══ Task data ══
Definition alice_session : access_session_t :=
  default (Mkaccess_session_t [] 0 SESSION_IP_VERSION_NONE [] None 0 0 0 0)
    ((state_after [alice_start; answer 7]).(sy_store).(ss_heap) !! 0).
Definition alice_id : user_identity_t :=
  Mkuser_identity_t USER_IDENT_RADIUS_USERNAME (of_string "alice") 5 0.

(** Before the session had become active. *)
Definition before_active : collector_sync_t radius_global_t :=
  set_sy_activeips [] (state_after [alice_start; answer 7]).

Lemma session_start_stop_balanced_witness :
  ∃ s1 s2 on off,
    newly_active_session radius_plugin 6000000 (Some [sample_intercept]) (of_string "alice") 0
      alice_id before_active = Ok (0, s1) ∧
    s1.(sy_out) = before_active.(sy_out) ++ on ++ [Out_session_added] ∧
    (∀ o, o ∈ on ↔ ∃ i q ip, i ∈ [sample_intercept] ∧ identity_match_intercept i alice_id = true ∧
       q ∈ before_active.(sy_queues) ∧ ip ∈ session_ips alice_session ∧
       ∃ x, create_ipsession i alice_session.(as_cin) ip = Ok x ∧
            o = Out_push q (OPENLI_PUSH_IPINTERCEPT x)) ∧
    session_over (Some [sample_intercept]) 0 alice_id s1 = Ok (tt, s2) ∧
    s2.(sy_out) = s1.(sy_out) ++ off ++ [Out_session_ended] ∧
    off ≡ₚ map halt_of on ∧
    s2.(sy_activeips) = before_active.(sy_activeips) ∧ s2.(sy_store) = before_active.(sy_store).
Proof.
  apply (session_start_stop_balanced radius_plugin 6000000 [sample_intercept] (of_string "alice") 0
           alice_id alice_session before_active).
  - split; [by vm_compute|by vm_compute|by vm_compute| | |].
    + apply (bool_decide_unpack (NoDup _)). by vm_compute.
    + apply (bool_decide_unpack (Forall (λ ip, ip.(ip_family) ≠ 0) _)). by vm_compute.
    + apply Forall_forall. intros ip _. apply not_elem_of_nil.
  - apply Forall_forall. intros i [_ ->%list_elem_of_singleton]%list_elem_of_filter. by repeat eexists.
Defined.
(* ===== verification/GtpSync.v ===== *)
(** * The GTP plugin in the synchronisation thread

    The plugin as a [struct access_plugin], and runs of [update_user_sessions] with it: the
    records of a session, and the session that is left behind when a message of a session
    that is over is seen again. *)

From stdpp Require Import gmap.
From S2P Require Import Prelude ByteOrder AccessSession Radius RadiusSession Ipiri Publish Protocol Intercept IpSession Libraries Gtp GtpParse GtpProps SyncSessions SyncProps SyncIntercepts.

(** [gtpplugin] of gtp.c; [gtp_destroy_session_data] frees nothing of the plugin's. *)
Definition gtp_plugin : access_plugin gtp_global_t radius_packet :=
  {| ap_process_packet := gtp_parse_packet;
     ap_destroy_parsed_data := λ g, Ok (tt, gtp_destroy_parsed_data g);
     ap_get_userid := gtp_get_userid;
     ap_update_session_state := gtp_update_session_state;
     ap_generate_iri_data := gtp_generate_iri_data;
     ap_generate_iri_from_session := gtp_generate_iri_from_session;
     ap_destroy_session_data := λ _ g, Ok (tt, g);
     ap_get_packet_sequence := gtp_get_packet_sequence;
     ap_get_ip_contents := gtp_get_ip_contents |}.

(** An intercept for the number of the sample messages. *)
Definition mobile_intercept : ipintercept_t :=
  {| ip_common := sample_common; ip_username := Some (of_string "6421555"); ip_username_len := 7;
     ip_accesstype := INTERNET_ACCESS_TYPE_MOBILE; ip_vendmirrorid := 0; ip_statics := []; ip_awaitingconfirm := 0;
     ip_options := 0 |}.
Definition mobile_prov : prov_tables :=
  Mkprov_tables {[0 := mobile_intercept]} [] 1 [(of_string "LI1", 0)]
    [(of_string "6421555", [(of_string "LI1", 0)])] [] [] ∅.
Definition mobile_sync : collector_sync_t gtp_global_t :=
  Mkcollector_sync_t gtp_init_plugin_data (Mksession_store ∅ 0) [] [] mobile_prov sample_conn [1; 2] [].

Fixpoint run_gtp (l : list radius_packet) (s : collector_sync_t gtp_global_t)
    : outcome (collector_sync_t gtp_global_t) :=
  match l with
  | [] => Ok s
  | pkt :: l => '(_, s) ← update_user_sessions gtp_plugin 6000000 pkt s; run_gtp l s
  end.
(** The types of the records, the users of addresses, and the sessions in memory. *)
Definition gtp_summary (s : collector_sync_t gtp_global_t) :=
  (s.(sy_out) ≫= λ o, match o with Out_mobiri _ _ j => [mj_iritype j] | _ => [] end,
   map im_owner s.(sy_activeips), map fst (map_to_list s.(sy_store).(ss_heap))).

(** A session is reported with BEGIN and END and is freed at its end.  When its TEID is
    used again, or a message of it is seen again, a session appears in the caller's store
    that no message will end, and nothing is reported. *)
Lemma gtp_runs :
  (s ← run_gtp one_session mobile_sync; Ok (gtp_summary s)) =
    Ok ([ETSILI_IRI_BEGIN; ETSILI_IRI_END], [], []) ∧
  (s ← run_gtp (one_session ++ [create_request; create_response]) mobile_sync; Ok (gtp_summary s)) =
    Ok ([ETSILI_IRI_BEGIN; ETSILI_IRI_END], [], [1]) ∧
  (s ← run_gtp (one_session ++ [delete_request]) mobile_sync; Ok (gtp_summary s)) =
    Ok ([ETSILI_IRI_BEGIN; ETSILI_IRI_END], [], [1]).
Proof. split_and!; by vm_compute. Qed.

(** An intercept that is announced while the session is active gets a BEGIN of its own;
    for the session that is left behind, the address is read through the pointer into the
    session that was freed. *)
Lemma announced_after_the_end :
  (s ← run_gtp [create_request; create_response] mobile_sync;
   '(_, s) ← push_existing_user_sessions gtp_plugin 7000000 0 s; Ok (gtp_summary s)) =
    Ok ([ETSILI_IRI_BEGIN; ETSILI_IRI_BEGIN], [[Some (of_string "6421555")]], [0]) ∧
  (s ← run_gtp (one_session ++ [delete_request]) mobile_sync;
   '(_, s) ← push_existing_user_sessions gtp_plugin 7000000 0 s; Ok (gtp_summary s)) = Undef.
Proof. split; by vm_compute. Qed.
═══
> **What the task asks**
A word-for-word copy of the lines above from the one with "ip_username_len := 7;" through the one with "[] 1 [(of_string", inclusive, is the only output wanted.

> **The answer**
  {| ip_common := sample_common; ip_username := Some (of_string "6421555"); ip_username_len := 7;
     ip_accesstype := INTERNET_ACCESS_TYPE_MOBILE; ip_vendmirrorid := 0; ip_statics := []; ip_awaitingconfirm := 0;
     ip_options := 0 |}.
Definition mobile_prov : prov_tables :=
  Mkprov_tables {[0 := mobile_intercept]} [] 1 [(of_string "LI1", 0)]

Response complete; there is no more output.